-- Supplied records follows --

Lemma dev_infos_run s ps ds : Forall2 (fun p d => cells s !! p = Some d) ps ds -> forall l k,
  dev_infos ps (Z.of_nat (length l)) (l ++ replicate k no_data) s =
  (if (length ps <=? k)%nat && forallb short ds then Val (l ++ (dev_send <$> ds) ++ replicate (k - length ps) no_data, s) else Fault OutOfBounds).
Proof.
  induction 1 as [|p d ps ds Hp Hps IH]; intros l k; [cbn; by rewrite Nat.sub_0_r|].
  cbn [dev_infos length forallb]. unfold load, mbind, M_bind, getS. rewrite Hp. unfold get_or, mret, M_ret.
  unfold strcpy, short. destruct (String.length (DeviceId d) <? 24)%nat; cbn [andb]; [|by rewrite andb_false_r].
  unfold mret, M_ret. destruct (String.length (ModelId d) <? 24)%nat; cbn [andb]; [|by rewrite andb_false_r].
  destruct (String.length (text_d (online d)) <? 4)%nat; cbn [andb]; [|by rewrite andb_false_r].
  unfold arr_set. rewrite length_app, length_replicate. destruct k as [|k].
  - destruct (Z.ltb_spec (Z.of_nat (length l)) (Z.of_nat (length l + 0))); [lia|]. by rewrite andb_false_r.
  - destruct (Z.ltb_spec (Z.of_nat (length l)) (Z.of_nat (length l + S k))); [|lia]. destruct (Z.leb_spec 0 (Z.of_nat (length l))); [|lia]. cbn [andb].
    unfold mret, M_ret. rewrite Nat2Z.id. replace (<[length l := _]> (l ++ replicate (S k) no_data)) with ((l ++ [dev_send d]) ++ replicate k no_data).
    2:{ rewrite <- (Nat.add_0_r (length l)), insert_app_r. by rewrite <- app_assoc. }
    replace (Z.of_nat (length l) + 1) with (Z.of_nat (length (l ++ [dev_send d]))) by (rewrite length_app; cbn [length]; lia).
    rewrite IH. cbn [Nat.leb Nat.sub fmap list_fmap]. by rewrite <- !app_assoc.
Qed.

-- Supplied records concluded --

** Goal of the exercise **
An exact, complete copy of the records is the expected answer.

** Response box **
Lemma dev_infos_run s ps ds : Forall2 (fun p d => cells s !! p = Some d) ps ds -> forall l k,
  dev_infos ps (Z.of_nat (length l)) (l ++ replicate k no_data) s =
  (if (length ps <=? k)%nat && forallb short ds then Val (l ++ (dev_send <$> ds) ++ replicate (k - length ps) no_data, s) else Fault OutOfBounds).
Proof.
  induction 1 as [|p d ps ds Hp Hps IH]; intros l k; [cbn; by rewrite Nat.sub_0_r|].
  cbn [dev_infos length forallb]. unfold load, mbind, M_bind, getS. rewrite Hp. unfold get_or, mret, M_ret.
  unfold strcpy, short. destruct (String.length (DeviceId d) <? 24)%nat; cbn [andb]; [|by rewrite andb_false_r].
  unfold mret, M_ret. destruct (String.length (ModelId d) <? 24)%nat; cbn [andb]; [|by rewrite andb_false_r].
  destruct (String.length (text_d (online d)) <? 4)%nat; cbn [andb]; [|by rewrite andb_false_r].
  unfold arr_set. rewrite length_app, length_replicate. destruct k as [|k].
  - destruct (Z.ltb_spec (Z.of_nat (length l)) (Z.of_nat (length l + 0))); [lia|]. by rewrite andb_false_r.
  - destruct (Z.ltb_spec (Z.of_nat (length l)) (Z.of_nat (length l + S k))); [|lia]. destruct (Z.leb_spec 0 (Z.of_nat (length l))); [|lia]. cbn [andb].
    unfold mret, M_ret. rewrite Nat2Z.id. replace (<[length l := _]> (l ++ replicate (S k) no_data)) with ((l ++ [dev_send d]) ++ replicate k no_data).
    2:{ rewrite <- (Nat.add_0_r (length l)), insert_app_r. by rewrite <- app_assoc. }
    replace (Z.of_nat (length l) + 1) with (Z.of_nat (length (l ++ [dev_send d]))) by (rewrite length_app; cbn [length]; lia).
    rewrite IH. cbn [Nat.leb Nat.sub fmap list_fmap]. by rewrite <- !app_assoc.
Qed.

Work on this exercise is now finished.